Dr James Cartreine, a researcher at Harvard Medical School | Space: The Lonely Frontier | Independent'
We landed at these steps, beyond the hut guides had snowshoes ready for the climb to the peak.
By the time I got there, being in the second landing wave, it was already a well trodden path but still quite a hike. Although used to snowshoes by now they are not the most efficient or elegant footwear! From needing all the layers on the Zodiac to shedding them, getting hot, as I climbed!
The views were well worth the effort. A lifting cloud base revealed amazing panoramas of the Base and Paradise Bay beyond.
Telephoto lens fore-shortening makes Ortelius appear much closer to shore than she was, but this shot shows the steepness of the slope.
Overlooking the base, the X marks a 'Don't go past here, you might fall off' drop!
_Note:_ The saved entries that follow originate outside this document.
(** * Enum-source parsing and schema inference of the GitHub webhook function

    A shallow embedding of the pure core of the cloud function:
    [camelToSnakeCase], [parseEnumDeclaration], [guessSchema],
    [enumToBigQuerySchemaFields], [enumToBigQueryRows], [isEnumSourceFile]
    and the map/filter/map chain inside [exports.github].

    The program is driven by JavaScript regular expressions, so the first
    part of the file is a model of the ECMAScript backtracking matcher
    (continuation-passing, as in ECMA-262 "Pattern Semantics"), of
    [RegExp.prototype.exec]/[test] with the [lastIndex] cursor, and of
    [String.prototype.split] on a regular expression.  Strings are sequences
    of UTF-16 code units.

    The file has the definitions first (values, patterns and matcher,
    builtins, the program, the relation [Matches] and the predicates of the
    statements, example inputs), then the lemmas (soundness and
    completeness of the matcher for [Matches], the shapes of the matches of
    each pattern of the program, the two modes of the parser, the type
    guesser), and at the end one theorem for each property C1 to C10 of the
    specification, followed by the further properties X1 to X17 of the same
    functions. *)

From Stdlib Require Import String Ascii.
From Stdlib Require Import List NArith Arith Lia Bool.
From Stdlib Require Import DecimalString DecimalN DecimalPos DecimalFacts.
From Stdlib Require Import Permutation.
Import ListNotations.

Set Implicit Arguments.

(** ** JavaScript values that occur in the program *)

(** A string is a sequence of 16-bit code units; a code unit is kept as a
    number, so every JavaScript string is a [jsstring]. *)
Definition code_unit := N.
Definition jsstring := list code_unit.

(** Literals of the source are ASCII; [str "abc"] is the JavaScript string
    ['abc']. *)
Definition chr (a : ascii) : code_unit := N_of_ascii a.
Definition str (s : string) : jsstring := map chr (list_ascii_of_string s).

Fixpoint jsstring_eqb (a b : jsstring) : bool :=
  match a, b with
  | [], [] => true
  | x :: a', y :: b' => N.eqb x y && jsstring_eqb a' b'
  | _, _ => false
  end.

(** The values the program handles: [undefined], strings, and the
    non-negative integer numbers produced by [autoindex_code++] (a count of
    matches in a string, far below 2^53, where numbers are exact). *)
Inductive value :=
| VUndef
| VStr (s : jsstring)
| VNum (n : N).

(** [ToString] on these values; a non-negative integer below 10^21 prints
    in decimal. *)
Definition N_to_jsstring (n : N) : jsstring :=
  str (NilZero.string_of_uint (N.to_uint n)).

Definition ToString (v : value) : jsstring :=
  match v with
  | VUndef => str "undefined"
  | VStr s => s
  | VNum n => N_to_jsstring n
  end.

(** [ToBoolean]: [undefined], the empty string and [0] are falsy. *)
Definition truthy (v : value) : bool :=
  match v with
  | VUndef => false
  | VStr [] => false
  | VStr (_ :: _) => true
  | VNum n => negb (N.eqb n 0)
  end.

(** [a[i]] on an array: [undefined] out of range. *)
Definition arr_get (a : list value) (i : nat) : value := nth i a VUndef.

Definition substring (s : jsstring) (i j : nat) : jsstring :=
  firstn (j - i) (skipn i s).

(** ** Regular expressions *)

Module Regex.

(** Character sets: a literal, a range, [\s], [.], unions and [[^...]]. *)
Inductive cset :=
| CChar (c : code_unit)
| CRange (lo hi : code_unit)
| CSpace
| CDot
| CUnion (a b : cset)
| CNot (a : cset).

Definition is_line_terminator (c : code_unit) : bool :=
  (N.eqb c 10 || N.eqb c 13 || N.eqb c 8232 || N.eqb c 8233)%bool.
The ultimate destination was quite a narrow ridge, glad there was good visibility and it was not windy, or we wouldn't have been allowed up there.
The mountaineers appear over the ridge having climbed up 'the long way'.
Massive glacier ice flows in Skontorp Cove framed by the ridge and clouds.
I liked the colours of this base; Brown by name and nature (although all brown is actually dark orange!) with Argentinian Flag roofs.
I was amongst those a bit early for the Zodiac back to the ship, but Pippa kept us entertained with history, stories and info while we waited.
I also took a few snaps: some interesting colours and textures in the base & surrounds. Haven't figured out this sign, there is a San Carlos, Salta Province, in Argentina which is a historic village but that is only about 4,350km away according to Google Earth.
Then it was back to Ortelius, time for a coffee (or two, or three) to warm up before we set sail on an overnight repositioning cruise.
A surprisingly common occurrence: announcement of 'Whale sighting' on the ship P.A. and stampede (orderly and carefully of course) to any applicable observation point. For this one because they were ahead of the ship, and maybe because the late evening (20:00'ish) cold plus wind chill factor, the bridge was the place to be. Capt. Yury and Clouds working to pick a course to optimise viewing without risk to the ship or the whales!
Low'ish light levels and long zoom weren't the best for photos. I never did get that iconic, full frame, tail fluke shot; a reason (like I need one) to return?
A whale tail but no whale tales. Some had closer encounters, kayak or Zodiac sightings, but I managed to miss those.
We passed this berg while chasing whales. I wondered if these guys were settling in for the night or just staying out of the water, wary of the killer whales we'd seen around....
Last sight of these whales, the tail patterns are unique and can be used to identify and track individuals.
In the evening we were entertained by more lectures. Expedition Leader Clouds gave one on birds, her passion rather than profession, and another from Dr Karl. The only note I made for his was 'star eye 6 ray effect' and can't recall (because he gave so many talks) what that was about. I suspect it included his work building instruments for the legendary eye surgeon Fred Hollows, featured in one of the talks, and vision. Fred had a Antarctic link in that he knew Sir Edmund Hillary, from NZ climbing, and they worked together on eye and vision charity work in Nepal.
Tomorrow our last two onshore expeditions, before the journey north across Drake Passage.
Day 8 – 1st December 2019 | Waterboat Point & Brown Station
GPS position at 0800: 64°47.6 S 62°49.1 W | Air Temp: 1°C | Wind: SW4 | Sea state: rippled
* Admiral
** I changed the quote to resident as some articles say 'Doctor', others 'Base Commander' or don't specify.